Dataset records
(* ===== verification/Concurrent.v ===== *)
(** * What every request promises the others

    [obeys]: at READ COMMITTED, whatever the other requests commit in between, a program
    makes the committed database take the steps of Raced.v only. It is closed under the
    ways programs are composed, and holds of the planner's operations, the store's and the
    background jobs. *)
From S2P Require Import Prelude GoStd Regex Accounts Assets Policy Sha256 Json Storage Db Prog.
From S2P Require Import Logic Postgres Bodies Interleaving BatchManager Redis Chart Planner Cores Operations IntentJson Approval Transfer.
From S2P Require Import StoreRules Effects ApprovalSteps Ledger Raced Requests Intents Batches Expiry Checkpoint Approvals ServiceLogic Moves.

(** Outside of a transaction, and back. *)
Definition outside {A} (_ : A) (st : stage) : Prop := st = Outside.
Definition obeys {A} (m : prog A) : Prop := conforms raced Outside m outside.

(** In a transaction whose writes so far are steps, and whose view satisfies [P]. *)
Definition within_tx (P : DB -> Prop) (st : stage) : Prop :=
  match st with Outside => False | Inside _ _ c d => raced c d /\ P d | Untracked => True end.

--

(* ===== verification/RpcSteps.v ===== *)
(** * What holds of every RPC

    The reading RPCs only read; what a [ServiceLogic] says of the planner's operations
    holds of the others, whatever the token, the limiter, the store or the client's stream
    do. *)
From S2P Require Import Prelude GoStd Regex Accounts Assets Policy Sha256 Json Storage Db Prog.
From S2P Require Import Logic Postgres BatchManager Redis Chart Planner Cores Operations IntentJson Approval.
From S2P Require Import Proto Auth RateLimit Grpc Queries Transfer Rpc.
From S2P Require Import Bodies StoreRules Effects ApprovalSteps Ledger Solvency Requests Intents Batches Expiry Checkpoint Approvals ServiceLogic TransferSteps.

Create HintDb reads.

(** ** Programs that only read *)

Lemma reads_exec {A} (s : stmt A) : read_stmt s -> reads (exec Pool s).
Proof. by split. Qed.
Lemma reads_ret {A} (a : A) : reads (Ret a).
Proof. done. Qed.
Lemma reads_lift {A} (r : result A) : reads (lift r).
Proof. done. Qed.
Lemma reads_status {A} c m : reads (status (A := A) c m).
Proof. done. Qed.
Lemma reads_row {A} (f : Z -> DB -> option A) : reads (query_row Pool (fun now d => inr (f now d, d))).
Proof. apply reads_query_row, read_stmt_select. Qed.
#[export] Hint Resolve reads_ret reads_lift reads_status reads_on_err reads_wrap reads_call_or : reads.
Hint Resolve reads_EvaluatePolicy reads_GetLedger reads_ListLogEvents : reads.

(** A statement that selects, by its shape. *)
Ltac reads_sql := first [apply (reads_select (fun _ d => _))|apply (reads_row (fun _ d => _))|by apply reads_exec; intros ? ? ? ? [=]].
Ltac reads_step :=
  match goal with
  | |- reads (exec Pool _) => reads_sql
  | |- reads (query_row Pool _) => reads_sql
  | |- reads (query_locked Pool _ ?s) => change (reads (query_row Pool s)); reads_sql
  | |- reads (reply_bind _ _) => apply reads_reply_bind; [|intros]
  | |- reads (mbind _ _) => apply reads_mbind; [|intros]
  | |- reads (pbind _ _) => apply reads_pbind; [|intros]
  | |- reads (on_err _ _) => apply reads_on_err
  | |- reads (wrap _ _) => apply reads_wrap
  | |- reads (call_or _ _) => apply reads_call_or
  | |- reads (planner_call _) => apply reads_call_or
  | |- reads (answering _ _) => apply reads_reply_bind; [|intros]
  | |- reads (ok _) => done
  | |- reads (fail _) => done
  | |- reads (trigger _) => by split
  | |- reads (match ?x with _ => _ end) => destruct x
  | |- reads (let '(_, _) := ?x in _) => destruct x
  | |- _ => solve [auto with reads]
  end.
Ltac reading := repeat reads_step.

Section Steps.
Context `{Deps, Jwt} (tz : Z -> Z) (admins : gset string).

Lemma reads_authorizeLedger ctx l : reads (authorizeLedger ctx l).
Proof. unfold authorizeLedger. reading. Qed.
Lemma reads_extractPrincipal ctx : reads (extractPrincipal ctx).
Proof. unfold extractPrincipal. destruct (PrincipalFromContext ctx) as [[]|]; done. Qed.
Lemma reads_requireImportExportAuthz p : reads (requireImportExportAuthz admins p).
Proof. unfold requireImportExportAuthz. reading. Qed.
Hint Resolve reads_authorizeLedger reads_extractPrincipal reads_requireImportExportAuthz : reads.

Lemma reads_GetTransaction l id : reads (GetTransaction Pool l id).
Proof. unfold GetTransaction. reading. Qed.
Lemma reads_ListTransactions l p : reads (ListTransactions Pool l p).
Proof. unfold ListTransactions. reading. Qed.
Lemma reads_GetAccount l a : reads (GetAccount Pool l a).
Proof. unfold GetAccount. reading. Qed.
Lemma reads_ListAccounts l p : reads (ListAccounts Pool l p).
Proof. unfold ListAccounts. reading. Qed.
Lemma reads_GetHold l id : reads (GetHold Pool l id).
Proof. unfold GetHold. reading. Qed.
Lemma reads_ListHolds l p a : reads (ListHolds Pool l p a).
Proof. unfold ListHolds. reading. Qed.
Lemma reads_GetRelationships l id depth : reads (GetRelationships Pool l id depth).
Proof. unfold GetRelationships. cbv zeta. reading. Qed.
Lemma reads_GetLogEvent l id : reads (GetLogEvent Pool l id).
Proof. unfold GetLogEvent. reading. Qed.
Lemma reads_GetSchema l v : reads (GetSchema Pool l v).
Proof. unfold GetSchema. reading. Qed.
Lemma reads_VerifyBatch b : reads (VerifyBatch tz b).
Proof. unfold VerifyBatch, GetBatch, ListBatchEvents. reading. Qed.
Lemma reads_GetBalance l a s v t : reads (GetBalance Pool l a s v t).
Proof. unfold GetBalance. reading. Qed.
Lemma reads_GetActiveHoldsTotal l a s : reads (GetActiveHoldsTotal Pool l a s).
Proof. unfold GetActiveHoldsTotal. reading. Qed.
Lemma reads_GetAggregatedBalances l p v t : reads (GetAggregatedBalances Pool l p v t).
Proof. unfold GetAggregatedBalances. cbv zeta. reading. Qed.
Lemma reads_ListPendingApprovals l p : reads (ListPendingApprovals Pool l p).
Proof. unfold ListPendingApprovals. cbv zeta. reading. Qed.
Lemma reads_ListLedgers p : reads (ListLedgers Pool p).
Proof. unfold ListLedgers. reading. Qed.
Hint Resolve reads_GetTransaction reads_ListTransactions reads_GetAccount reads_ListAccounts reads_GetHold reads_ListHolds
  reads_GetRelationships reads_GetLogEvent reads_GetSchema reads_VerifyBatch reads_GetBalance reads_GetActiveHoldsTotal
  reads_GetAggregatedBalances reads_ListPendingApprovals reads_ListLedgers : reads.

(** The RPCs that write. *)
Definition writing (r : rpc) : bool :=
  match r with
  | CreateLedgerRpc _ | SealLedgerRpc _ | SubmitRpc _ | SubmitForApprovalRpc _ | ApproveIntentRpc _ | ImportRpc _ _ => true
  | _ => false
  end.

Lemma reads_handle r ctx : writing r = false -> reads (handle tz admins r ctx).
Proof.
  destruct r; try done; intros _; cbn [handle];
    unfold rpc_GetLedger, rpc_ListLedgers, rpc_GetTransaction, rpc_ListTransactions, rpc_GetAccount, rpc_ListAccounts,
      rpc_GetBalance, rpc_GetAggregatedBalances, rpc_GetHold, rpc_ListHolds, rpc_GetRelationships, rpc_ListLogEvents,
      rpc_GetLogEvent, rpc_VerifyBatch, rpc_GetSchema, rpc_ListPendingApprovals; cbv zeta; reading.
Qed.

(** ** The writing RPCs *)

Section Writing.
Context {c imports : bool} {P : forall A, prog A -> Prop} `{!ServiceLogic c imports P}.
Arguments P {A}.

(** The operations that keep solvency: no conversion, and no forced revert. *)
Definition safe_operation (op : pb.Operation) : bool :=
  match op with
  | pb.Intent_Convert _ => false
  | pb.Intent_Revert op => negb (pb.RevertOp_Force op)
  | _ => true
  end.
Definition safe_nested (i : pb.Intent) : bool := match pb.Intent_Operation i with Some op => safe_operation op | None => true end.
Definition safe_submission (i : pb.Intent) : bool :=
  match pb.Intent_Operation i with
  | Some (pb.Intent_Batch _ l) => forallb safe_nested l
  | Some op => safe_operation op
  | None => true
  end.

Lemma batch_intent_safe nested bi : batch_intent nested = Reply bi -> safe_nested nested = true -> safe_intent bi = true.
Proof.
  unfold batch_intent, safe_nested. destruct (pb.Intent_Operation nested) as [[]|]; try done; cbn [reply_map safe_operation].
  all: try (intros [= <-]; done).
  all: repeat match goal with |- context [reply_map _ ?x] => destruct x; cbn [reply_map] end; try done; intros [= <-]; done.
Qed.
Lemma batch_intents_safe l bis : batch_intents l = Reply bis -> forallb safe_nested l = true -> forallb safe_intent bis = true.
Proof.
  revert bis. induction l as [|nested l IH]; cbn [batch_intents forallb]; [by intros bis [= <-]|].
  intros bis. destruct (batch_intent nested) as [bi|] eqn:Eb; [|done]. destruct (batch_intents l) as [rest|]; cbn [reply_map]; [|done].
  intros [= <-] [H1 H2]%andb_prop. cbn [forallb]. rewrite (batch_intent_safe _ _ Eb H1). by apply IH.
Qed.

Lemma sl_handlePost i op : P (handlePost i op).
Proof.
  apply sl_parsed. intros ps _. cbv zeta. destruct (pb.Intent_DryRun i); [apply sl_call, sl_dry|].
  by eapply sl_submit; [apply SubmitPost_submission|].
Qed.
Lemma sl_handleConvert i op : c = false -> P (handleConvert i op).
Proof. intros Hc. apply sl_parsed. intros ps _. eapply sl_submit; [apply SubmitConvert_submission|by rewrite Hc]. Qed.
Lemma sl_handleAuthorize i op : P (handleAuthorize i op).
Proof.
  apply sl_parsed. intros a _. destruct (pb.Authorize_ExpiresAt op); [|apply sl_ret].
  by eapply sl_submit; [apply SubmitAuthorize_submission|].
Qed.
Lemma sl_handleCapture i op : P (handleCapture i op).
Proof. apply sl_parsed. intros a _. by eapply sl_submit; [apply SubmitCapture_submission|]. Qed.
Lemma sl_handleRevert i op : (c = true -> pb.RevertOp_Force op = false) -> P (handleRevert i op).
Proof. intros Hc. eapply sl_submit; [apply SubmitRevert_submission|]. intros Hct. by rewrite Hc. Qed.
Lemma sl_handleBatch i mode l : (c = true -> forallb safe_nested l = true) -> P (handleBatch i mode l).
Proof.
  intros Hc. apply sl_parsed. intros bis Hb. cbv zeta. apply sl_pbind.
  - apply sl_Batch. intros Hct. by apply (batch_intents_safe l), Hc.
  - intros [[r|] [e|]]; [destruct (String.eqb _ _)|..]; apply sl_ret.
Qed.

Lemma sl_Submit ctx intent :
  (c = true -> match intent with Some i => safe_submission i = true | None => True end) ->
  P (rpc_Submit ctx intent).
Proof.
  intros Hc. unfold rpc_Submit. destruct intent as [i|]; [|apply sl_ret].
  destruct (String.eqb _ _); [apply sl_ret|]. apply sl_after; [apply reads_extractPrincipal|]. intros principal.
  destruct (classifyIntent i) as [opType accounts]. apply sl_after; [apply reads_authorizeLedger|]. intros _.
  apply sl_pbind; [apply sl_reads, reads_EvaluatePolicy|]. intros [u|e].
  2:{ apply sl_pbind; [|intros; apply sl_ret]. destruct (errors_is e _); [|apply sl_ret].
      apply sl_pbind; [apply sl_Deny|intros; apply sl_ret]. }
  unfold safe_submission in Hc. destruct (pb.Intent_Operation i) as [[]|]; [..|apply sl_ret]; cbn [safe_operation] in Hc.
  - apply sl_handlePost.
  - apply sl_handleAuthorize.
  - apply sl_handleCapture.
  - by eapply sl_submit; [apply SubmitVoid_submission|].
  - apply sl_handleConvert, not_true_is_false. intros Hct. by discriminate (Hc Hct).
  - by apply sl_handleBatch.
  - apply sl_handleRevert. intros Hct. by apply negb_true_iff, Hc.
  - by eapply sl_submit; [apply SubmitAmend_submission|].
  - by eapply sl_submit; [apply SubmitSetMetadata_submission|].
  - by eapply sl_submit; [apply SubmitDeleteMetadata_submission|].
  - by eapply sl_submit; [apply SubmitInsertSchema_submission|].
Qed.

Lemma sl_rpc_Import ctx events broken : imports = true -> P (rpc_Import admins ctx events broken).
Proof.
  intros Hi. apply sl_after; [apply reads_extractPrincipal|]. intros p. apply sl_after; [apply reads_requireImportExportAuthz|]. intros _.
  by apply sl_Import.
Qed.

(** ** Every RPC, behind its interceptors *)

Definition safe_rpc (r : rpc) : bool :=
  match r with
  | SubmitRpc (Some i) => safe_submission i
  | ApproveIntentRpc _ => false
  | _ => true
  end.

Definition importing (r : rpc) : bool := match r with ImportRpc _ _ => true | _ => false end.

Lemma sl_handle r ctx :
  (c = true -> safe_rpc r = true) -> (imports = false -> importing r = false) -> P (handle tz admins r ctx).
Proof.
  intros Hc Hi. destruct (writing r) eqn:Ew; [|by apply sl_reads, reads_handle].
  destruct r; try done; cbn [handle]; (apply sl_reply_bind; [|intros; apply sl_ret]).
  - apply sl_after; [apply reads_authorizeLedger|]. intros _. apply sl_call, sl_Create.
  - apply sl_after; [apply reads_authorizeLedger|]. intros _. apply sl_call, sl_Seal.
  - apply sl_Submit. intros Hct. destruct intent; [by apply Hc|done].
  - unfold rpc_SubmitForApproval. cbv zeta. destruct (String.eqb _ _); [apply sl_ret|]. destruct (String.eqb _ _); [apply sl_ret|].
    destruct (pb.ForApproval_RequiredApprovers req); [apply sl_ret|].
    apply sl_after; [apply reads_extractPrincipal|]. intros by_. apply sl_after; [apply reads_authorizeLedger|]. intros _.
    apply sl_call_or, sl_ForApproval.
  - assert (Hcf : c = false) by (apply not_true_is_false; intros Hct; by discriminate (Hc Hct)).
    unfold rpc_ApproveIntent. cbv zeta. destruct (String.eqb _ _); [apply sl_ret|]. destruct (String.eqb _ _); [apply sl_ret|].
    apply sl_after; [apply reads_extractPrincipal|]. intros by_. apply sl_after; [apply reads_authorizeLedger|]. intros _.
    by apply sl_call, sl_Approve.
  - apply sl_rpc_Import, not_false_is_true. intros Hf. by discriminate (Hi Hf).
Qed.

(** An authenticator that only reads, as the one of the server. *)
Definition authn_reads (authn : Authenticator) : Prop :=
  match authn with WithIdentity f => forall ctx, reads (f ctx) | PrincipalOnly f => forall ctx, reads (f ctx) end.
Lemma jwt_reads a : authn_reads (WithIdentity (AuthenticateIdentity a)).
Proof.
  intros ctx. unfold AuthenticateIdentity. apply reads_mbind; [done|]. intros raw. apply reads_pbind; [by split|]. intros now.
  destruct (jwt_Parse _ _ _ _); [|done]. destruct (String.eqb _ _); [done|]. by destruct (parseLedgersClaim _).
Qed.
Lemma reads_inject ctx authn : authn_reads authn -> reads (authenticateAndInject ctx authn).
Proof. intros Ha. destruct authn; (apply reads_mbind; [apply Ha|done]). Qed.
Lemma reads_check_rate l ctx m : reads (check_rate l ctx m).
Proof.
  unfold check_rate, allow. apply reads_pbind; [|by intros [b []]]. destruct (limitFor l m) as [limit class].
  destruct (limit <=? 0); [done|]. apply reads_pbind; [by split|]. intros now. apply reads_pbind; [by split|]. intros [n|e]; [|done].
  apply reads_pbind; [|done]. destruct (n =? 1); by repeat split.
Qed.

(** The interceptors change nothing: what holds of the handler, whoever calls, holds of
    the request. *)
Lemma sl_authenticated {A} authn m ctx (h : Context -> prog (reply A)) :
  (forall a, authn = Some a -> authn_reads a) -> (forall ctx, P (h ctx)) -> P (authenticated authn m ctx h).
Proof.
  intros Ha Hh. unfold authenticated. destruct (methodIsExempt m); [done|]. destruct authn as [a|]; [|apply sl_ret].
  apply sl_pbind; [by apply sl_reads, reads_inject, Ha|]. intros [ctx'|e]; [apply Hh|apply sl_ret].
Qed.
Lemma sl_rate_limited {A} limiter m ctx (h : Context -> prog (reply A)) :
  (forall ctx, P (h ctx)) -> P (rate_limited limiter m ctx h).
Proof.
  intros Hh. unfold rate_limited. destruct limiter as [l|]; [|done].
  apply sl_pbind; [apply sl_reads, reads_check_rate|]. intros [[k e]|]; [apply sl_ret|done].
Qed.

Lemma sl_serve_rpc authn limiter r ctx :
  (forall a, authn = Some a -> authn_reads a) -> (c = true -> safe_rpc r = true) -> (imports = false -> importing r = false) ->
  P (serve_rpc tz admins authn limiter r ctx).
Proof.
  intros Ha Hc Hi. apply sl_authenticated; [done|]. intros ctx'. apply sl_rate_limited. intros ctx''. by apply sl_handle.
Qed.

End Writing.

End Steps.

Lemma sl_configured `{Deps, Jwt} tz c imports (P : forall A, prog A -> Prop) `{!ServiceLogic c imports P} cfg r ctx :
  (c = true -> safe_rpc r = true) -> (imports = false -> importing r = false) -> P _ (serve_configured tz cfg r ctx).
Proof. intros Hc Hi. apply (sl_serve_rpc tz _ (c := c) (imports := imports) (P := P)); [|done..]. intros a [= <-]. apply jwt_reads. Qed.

**Task item:** Check the records above line by line and tally those holding the string "interceptors". Answer with the number only.

**Response to this task:** 2